Indeed, several important intermediary players have interests that directly oppose the producers’ objective.
Their growing power will make petroleum the first key fossil fuel to be dismissed from the global economy.
Consequently, oil producers should prepare for a faster-than-expected stranding of their reserves.
Fossil fuel transition
Vaclav Smil has written extensively on how the world’s transition from fossil fuels to renewables will happen slowly.
He bases this view on the belief that the companies and countries that have poured trillions into coal mines, power plants, oil and gas wells, and other capital-intensive facilities will resist abandoning these investments.
Many have echoed his assessment, including former Microsoft CEO Bill Gates and Lord Stern, chair of the Grantham Research Institute on Climate Change and the Environment at the London School of Economics.
Such analyses are likely correct when it comes to coal and natural gas. Coal producers and users have a symbiotic relationship.
Investors who build coal-burning power plants are unlikely to shut down voluntarily. Steel mill owners, too, will probably want to continue using coal.
Thus, coal producers have an assured market.
Declining demand
Smil’s “slow transition” thinking applies to natural gas for similar reasons.
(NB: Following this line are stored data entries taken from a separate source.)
(* ===== verification/Sweep.v ===== *)
(** The expiry sweep and the closing of subscriptions
    (panel/internal/module/subscription/service/expire.go, close.go and
    plugin_events.go).  [clock n] is what the service's clock returns in the
    [n]-th batch, [locked n] the rows other transactions hold then.  The
    context's cancellation, tested before every batch, is not modelled. *)
From Stdlib Require Import ZArith Lia.
From stdpp Require Import base tactics list gmap strings sorting.
From S2P Require Import Prelude Decimal GoString Money GoTime Period SubTypes SubStore.
#[local] Open Scope string_scope.
#[local] Open Scope Z_scope.

Definition expireBatchSize : nat := 200.
Definition expireMaxBatches : nat := 50.
Definition ActionExpired := "subscription.expired".
Definition ActionRenewalClosed := "subscription.renewal_closed".
Definition ActionClosedByAccountDeletion := "subscription.closed_by_account_deletion".
Definition RevokedRenewalClosed := "renewal_window_closed".
Definition RevokedAccountDeleted := "account_deleted".

Record ExpireStats := mkExpireStats { st_Expired : nat; st_Closed : nat; st_RevokedCredentials : nat }.

Section Sweep.
Context `{DL : DecimalLib}.
Abbreviation SM := (M store serr).

(** A loop over rows that stops at the first error. *)
Fixpoint for_each {A} (f : A → SM ()) (l : list A) : SM () :=
  match l with
  | [] => mret ()
  | x :: l' => _ ← f x; for_each f l'
  end.

(** [emitExpired] (plugin_events.go). *)
Definition emitExpired (W : Env) (rows : list sub_row) (changed : list uuid) : SM () :=
  match changed with
  | [] => mret ()
  | _ =>
      let hit := List.filter (λ m, mem (s_ID m) changed) rows in
      plans ← lift (PlansByIDs W (remove_dups (map s_PlanID hit)));
      for_each (λ m, lift (Emit W (s_ID m)
        (match plans !! s_PlanID m with Some p => pl_Name p | None => "" end) (s_PeriodEnd m))) hit
  end.

Definition expire_one (W : Env) (changed : list uuid) (m : sub_row) : SM () :=
  if negb (mem (s_ID m) changed) then mret ()
  else
    _ ← writeEvent W (s_ID m) EventExpired (Some StatusActive) StatusExpired (mkActor ActorScheduler None) None
          [("period_end", PTime (s_PeriodEnd m))];
    writeAudit ActionExpired (s_ID m).

(** One batch: how many rows it selected and how many it changed. *)
Definition expireBatch (W : Env) (locked : uuid → bool) (now : Time) : SM (nat * nat) :=
  tx false (
    rows ← map_err subErr (LockDueExpiries locked now expireBatchSize);
    match rows with
    | [] => mret (0%nat, 0%nat)
    | _ =>
        if negb (CanTransition StatusActive StatusExpired) then fail ErrInternal
        else
          changed ← map_err subErr (TransitionStatus W (map s_ID rows) StatusActive StatusExpired);
          _ ← for_each (expire_one W changed) rows;
          _ ← emitExpired W rows changed;
          _ ← notifyRoster changed;
          mret (length rows, length changed)
    end).

Definition close_one (W : Env) (closedIDs : list uuid) (revoked : list cred_row) (m : sub_row) : SM () :=
  if negb (mem (s_ID m) closedIDs) then mret ()
  else
    let n := Z.of_nat (length (List.filter (λ c, (c_SubscriptionID c =? s_ID m)%N) revoked)) in
    _ ← writeEvent W (s_ID m) EventRenewalClosed (Some StatusExpired) StatusExpired (mkActor ActorScheduler None) None
          [("window_days", PInt (RenewalWindow / Day)); ("revoked_credentials", PInt n)];
    writeAudit ActionRenewalClosed (s_ID m).

Definition closeBatch (W : Env) (locked : uuid → bool) (now : Time) : SM (nat * nat * nat) :=
  tx false (
    rows ← map_err subErr (LockDueRenewalCloses locked (now - RenewalWindow) expireBatchSize);
    match rows with
    | [] => mret (0%nat, 0%nat, 0%nat)
    | _ =>
        closedIDs ← map_err subErr (CloseRenewalWindows W (map s_ID rows) now);
        revoked ← map_err subErr (RevokeCredentialsOnClose closedIDs now RevokedRenewalClosed);
        _ ← for_each (close_one W closedIDs revoked) rows;
        mret (length rows, length closedIDs,
              length (List.filter (λ c, existsb (λ m, (s_ID m =? c_SubscriptionID c)%N && mem (s_ID m) closedIDs) rows) revoked))
    end).

(** The two loops of [ExpireDue]: a batch that was not full ends them. *)
Fixpoint expire_loop (W : Env) (locked : nat → uuid → bool) (clock : nat → Time) (k : nat) (n : nat) (expired : nat)
    : SM nat :=
  match k with
  | O => mret expired
  | S k' =>
      se ← expireBatch W (locked n) (clock n);
      let expired := (expired + se.2)%nat in
      if Nat.ltb se.1 expireBatchSize then mret expired
      else expire_loop W locked clock k' (S n) expired
  end.

Fixpoint close_loop (W : Env) (locked : nat → uuid → bool) (clock : nat → Time) (k : nat) (n : nat)
    (closed revoked : nat) : SM (nat * nat) :=
  match k with
  | O => mret (closed, revoked)
  | S k' =>
      scr ← closeBatch W (locked n) (clock n);
      let closed := (closed + scr.1.2)%nat in
      let revoked := (revoked + scr.2)%nat in
      if Nat.ltb scr.1.1 expireBatchSize then mret (closed, revoked)
      else close_loop W locked clock k' (S n) closed revoked
  end.

Definition ExpireDue (W : Env) (locked1 locked2 : nat → uuid → bool) (clock1 clock2 : nat → Time) : SM ExpireStats :=
  expired ← expire_loop W locked1 clock1 expireMaxBatches 0 0;
  cr ← close_loop W locked2 clock2 expireMaxBatches 0 0 0;
  mret (mkExpireStats expired cr.1 cr.2).

(** * Closing an account's subscriptions (close.go) *)

Fixpoint lock_all (userID : uuid) (rows : list sub_row) : SM (list sub_row) :=
  match rows with
  | [] => mret []
  | r :: rows' =>
      m ← lockOwned (s_ID r) (Some userID);
      ms ← lock_all userID rows';
      mret (m :: ms)
  end.

Definition close_active (W : Env) (actor : Actor) (now : Time) (m : sub_row) : SM () :=
  if String.eqb (s_Status m) StatusActive then
    let cols r := if After (s_PeriodEnd m) now && After now (s_PeriodStart m) then set_end now r else r in
    _ ← transition W m StatusExpired None cols;
    writeEvent W (s_ID m) EventExpired (Some StatusActive) StatusExpired actor None
      [("reason", PStr "account_deleted"); ("previous_end", PTime (s_PeriodEnd m))]
  else mret ().

(** The service sorts what it read by identifier before it locks the rows.  The
    table holds its rows in the order of their identifiers, so here the sort
    changes nothing. *)
Definition CloseUserSubscriptions (W : Env) (inTx : bool) (actor : Actor) (now : Time) (userID : uuid) : SM nat :=
  tx inTx (
    rows ← map_err subErr (SubscriptionsByUsers [userID]);
    match rows with
    | [] => mret 0%nat
    | _ =>
        locked ← lock_all userID rows;
        _ ← for_each (close_active W actor now) locked;
        let expiredIDs := map s_ID (List.filter (λ m, String.eqb (s_Status m) StatusActive) locked) in
        let openIDs := map s_ID (List.filter (λ m, bool_decide (s_RenewalClosedAt m = None)) locked) in
        closedIDs ← map_err subErr (CloseRenewalWindows W openIDs now);
        _ ← for_each (λ id, writeEvent W id EventRenewalClosed (Some StatusExpired) StatusExpired actor None
                              [("reason", PStr "account_deleted")]) closedIDs;
        revoked ← map_err subErr (RevokeCredentialsOnClose (map s_ID locked) now RevokedAccountDeleted);
        let n := length (remove_dups (expiredIDs ++ closedIDs)%list) in
        _ ← (if Nat.ltb 0 n then writeAudit ActionClosedByAccountDeletion userID else mret ());
        _ ← notifyRoster expiredIDs;
        mret n
    end).
End Sweep.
Companies and nations that have invested heavily in power plants that require natural gas will not obligingly shut them down if they can continue to operate profitably.
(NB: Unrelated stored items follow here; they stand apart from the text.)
(* ===== verification/Charge.v ===== *)
(** Charging node traffic to quotas
    (panel/internal/module/subscription/service/charge_plan.go and charge.go,
    repo/charge.go, repo/quota_window.go, repo/serving.go). *)
From Stdlib Require Import ZArith Lia.
From stdpp Require Import base tactics list gmap strings sorting.
From S2P Require Import Prelude Decimal GoString Money GoTime Period SubTypes SubStore.
#[local] Open Scope string_scope.
#[local] Open Scope Z_scope.

(** * charge_plan.go *)

Definition satAdd (a b : Z) : Z := if MaxInt64 - b <? a then MaxInt64 else a + b.
Definition max64 (a b : Z) : Z := if b <? a then a else b.

Record chargeItem := mkItem { ci_SubID : uuid; ci_Bytes : Z }.
Record TrafficQuotaRow := mkTQ { tq_ID : uuid; tq_SubscriptionID : uuid; tq_Period : string; tq_Room : option Z }.
Record QuotaAdd := mkQuotaAdd { qa_ID : uuid; qa_Amount : Z }.
Record UsageAdd := mkUsageAdd { ua_SubscriptionID : uuid; ua_Bytes : Z }.
Record chargePlan := mkChargePlan { QuotaAdds : list QuotaAdd; Usage : list UsageAdd; Exhausted : list uuid }.

(** The tightest limited row of every subscription; [None] when none is limited. *)
Definition quotaRooms (rows : list TrafficQuotaRow) : gmap uuid (option Z) :=
  foldl (λ out row,
    let cur := out !! tq_SubscriptionID row in
    let out := match cur with None => <[tq_SubscriptionID row := None]> out | Some _ => out end in
    match tq_Room row with
    | None => out
    | Some r =>
        match cur with
        | Some (Some c) => if r <? c then <[tq_SubscriptionID row := Some r]> out else out
        | _ => <[tq_SubscriptionID row := Some r]> out
        end
    end) ∅ rows.

Definition usage_le (a b : UsageAdd) : Prop := (ua_SubscriptionID a ≤ ua_SubscriptionID b)%N.
#[global] Instance usage_le_dec : RelDecision usage_le.
Proof. intros a b. unfold usage_le. apply _. Defined.
Definition sortUsageBySubID (l : list UsageAdd) : list UsageAdd := merge_sort usage_le l.

#[local] Instance N_le_dec : RelDecision N.le := N.le_dec.
Definition sortedUniqueIDs (l : list uuid) : list uuid := merge_sort N.le (remove_dups l).

(** The loop over the items: rooms left, charges by subscription, usage, and
    the subscriptions this batch exhausted. *)
Record plan_state := mkPlanState {
  ps_rooms : gmap uuid (option Z); ps_charges : gmap uuid Z; ps_usage : list UsageAdd; ps_exhausted : list uuid }.

Definition plan_item (st : plan_state) (it : chargeItem) : plan_state :=
  if ci_Bytes it <=? 0 then st
  else
    let room := default None (ps_rooms st !! ci_SubID it) in
    let hadRoom := match room with Some r => 0 <? r | None => false end in
    let charges := <[ci_SubID it := satAdd (default 0 (ps_charges st !! ci_SubID it)) (ci_Bytes it)]> (ps_charges st) in
    let usage := (ps_usage st ++ [mkUsageAdd (ci_SubID it) (ci_Bytes it)])%list in
    match room with
    | Some r =>
        let roomAfter := wrap64 (r - ci_Bytes it) in
        mkPlanState (<[ci_SubID it := Some roomAfter]> (ps_rooms st)) charges usage
          (if hadRoom && (roomAfter <=? 0) then (ps_exhausted st ++ [ci_SubID it])%list else ps_exhausted st)
    | None => mkPlanState (ps_rooms st) charges usage (ps_exhausted st)
    end.

Definition planTrafficCharges (items : list chargeItem) (rows : list TrafficQuotaRow) : chargePlan :=
  let st := foldl plan_item (mkPlanState (quotaRooms rows) ∅ [] []) items in
  mkChargePlan
    (omap (λ row, let amt := default 0 (ps_charges st !! tq_SubscriptionID row) in
                  if 0 <? amt then Some (mkQuotaAdd (tq_ID row) amt) else None) rows)
    (sortUsageBySubID (ps_usage st)) (ps_exhausted st).

(** * quota_window.go *)

Definition TrafficQuotaGrace : Duration := 24 * Hour.

(** The traffic rows that count at [now]: the current period, and a day of grace
    for a period that ended and was not rolled yet. *)
Definition in_traffic_window (now : Time) (q : quota_row) : bool :=
  String.eqb (q_Metric q) MetricTraffic && (q_PeriodStart q <=? now) &&
  match q_PeriodEnd q with None => true | Some e => now - TrafficQuotaGrace <? e end.

Section Charge.
Context `{DL : DecimalLib}.
Abbreviation SM := (M store serr).

(** * repo/charge.go *)

Definition SubscriptionIDsByNodeUIDs (uids : list Z) : SM (gmap Z uuid) :=
  gets (λ s, foldl (λ out r, <[s_NodeUID r := s_ID r]> out) ∅
               (List.filter (λ r, existsb (Z.eqb (s_NodeUID r)) uids) (subs s))).

Definition LockTrafficQuotas (ids : list uuid) (now : Time) : SM (list TrafficQuotaRow) :=
  gets (λ s, map (λ q, mkTQ (q_ID q) (q_SubscriptionID q) (q_Period q) (q_Remaining q))
               (List.filter (λ q, mem (q_SubscriptionID q) ids && in_traffic_window now q) (quotas s))).

(** [UPDATE … FROM jsonb_to_recordset]: the amount joined to a row, if any. *)
Definition amount_for (adds : list QuotaAdd) (id : uuid) : option Z :=
  qa_Amount <$> List.find (λ a, (qa_ID a =? id)%N) adds.

Definition add_consumed (adds : list QuotaAdd) (q : quota_row) : quota_row :=
  match amount_for adds (q_ID q) with
  | Some a => set_qconsumed (pg_sat_add (q_Consumed q) a) q
  | None => q
  end.

Definition AddQuotaConsumed (adds : list QuotaAdd) : SM () := λ s,
  match adds with
  | [] => (Ok (), s)
  | _ =>
      let hit q := bool_decide (is_Some (amount_for adds (q_ID q))) in
      let rows := List.filter hit (quotas s) in
      match check_all write_quota (map (add_consumed adds) rows) with
      | Err e => (Err e, s)
      | Ok _ =>
          if Nat.eqb (length rows) (length adds)
          then (Ok (), set_quotas (update_where hit (add_consumed adds)) s)
          else (Err (ErrRepo DBOther), s)
      end
  end.

(** [ON CONFLICT DO UPDATE]: a statement cannot touch the same row twice. *)
Definition AddUsageDaily (day : Z) (adds : list UsageAdd) : SM () := λ s,
  if negb (bool_decide (NoDup (map ua_SubscriptionID adds))) then (Err (ErrRepo DBOther), s)
  else if negb (forallb (λ a, existsb (λ r, (s_ID r =? ua_SubscriptionID a)%N) (subs s)) adds)
       then (Err (ErrRepo DBForeignKey), s)
       else (Ok (), set_usage (λ u, foldl (λ u a,
              <[(ua_SubscriptionID a, day) :=
                  match u !! (ua_SubscriptionID a, day) with
                  | Some old => pg_sat_add old (ua_Bytes a)
                  | None => ua_Bytes a
                  end]> u) u adds) s).

(** * charge.go *)

Record TrafficCharge := mkCharge { tc_UID : Z; tc_Bytes : Z }.

(** Reports merged by node user number, non-positive numbers dropped. *)
Definition merge_charges (charges : list TrafficCharge) : gmap Z Z :=
  foldl (λ m c, if tc_UID c <=? 0 then m
                else <[tc_UID c := satAdd (default 0 (m !! tc_UID c)) (max64 (tc_Bytes c) 0)]> m) ∅ charges.

#[local] Instance Z_le_dec : RelDecision Z.le := Z_le_dec.
Definition sorted_uids (m : gmap Z Z) : list Z := merge_sort Z.le (map fst (map_to_list m)).

Definition charge_items (merged : gmap Z Z) (subs : gmap Z uuid) (uids : list Z) : list chargeItem :=
  omap (λ uid, match subs !! uid with
               | Some id => let b := default 0 (merged !! uid) in
                            if 0 <? b then Some (mkItem id b) else None
               | None => None
               end) uids.

(** [notifyRosterBatch] (service.go): one notification for the whole batch. *)
Definition notifyRosterBatch (ids : list uuid) : SM () := notifyRoster ids.

Definition ChargeTraffic (W : Env) (inTx : bool) (now : Time) (charges : list TrafficCharge) : SM (gmap Z uuid) :=
  let merged := merge_charges charges in
  if bool_decide (merged = ∅) then mret ∅
  else
    let uids := sorted_uids merged in
    tx inTx (
      ids ← map_err subErr (SubscriptionIDsByNodeUIDs uids);
      match charge_items merged ids uids with
      | [] => mret ids
      | items =>
          dayOf ← lift (Site W);
          rows ← map_err subErr (LockTrafficQuotas (sortedUniqueIDs (map ci_SubID items)) now);
          let plan := planTrafficCharges items rows in
          _ ← map_err subErr (AddQuotaConsumed (QuotaAdds plan));
          _ ← map_err subErr (AddUsageDaily (dayOf now) (Usage plan));
          _ ← notifyRosterBatch (Exhausted plan);
          mret ids
      end).

(** * repo/serving.go *)

Definition exhausted_row (now : Time) (id : uuid) (q : quota_row) : bool :=
  (q_SubscriptionID q =? id)%N && in_traffic_window now q &&
  match q_Remaining q with Some r => r <=? 0 | None => false end.

Definition serving (now : Time) (qs : list quota_row) (r : sub_row) : bool :=
  String.eqb (s_Status r) StatusActive && (now <? s_PeriodEnd r) && negb (existsb (exhausted_row now (s_ID r)) qs).

Definition uid_le (a b : sub_row) : Prop := s_NodeUID a ≤ s_NodeUID b.
#[global] Instance uid_le_dec : RelDecision uid_le.
Proof. intros a b. unfold uid_le. apply _. Defined.

Definition ServingSubscriptions (now : Time) : SM (list sub_row) :=
  gets (λ s, merge_sort uid_le (List.filter (serving now (quotas s)) (subs s))).
End Charge.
Large utilities that distribute gas to homes, offices and plants will also stay in business as long as their customers keep demanding service. That demand will not decline quickly.
Repurposed
Petroleum is different. None of its three largest consumer groups — surface, air and marine transportation — have any loyalty to it.
Furthermore, the key supply-chain intermediaries linking oil producers to consumers, refineries, can and are being repurposed to produce renewable fuels. Unlike oil reserves in the ground, refineries can pivot to alternatives and will not be stranded assets when petroleum product consumers decide to shun oil entirely.
Marine Fuel
Marine fuel could be the first oil use category to vanish. The regulatory authority of the International Maritime Organization (IMO) extends widely.
In 2020, it forced the world’s shipping industry to shift to very low-sulfur bunker fuel or install scrubbers on ocean-going vessels.
Owners had to comply to avoid being barred by ports across the globe.
The IMO is now moving rapidly to introduce rules that in essence will require shipowners to abandon fossil fuels.
Very large shipping companies such as Maersk, seeing an opportunity to strengthen their market power, are strongly endorsing the changes.
Oil-burning ships will be scrapped early or have their engines replaced. Petroleum will lose the market.
Jet Fuel
Petroleum use by airlines is also threatened. The industry accounts for between 2% and 3% of greenhouse gas emissions.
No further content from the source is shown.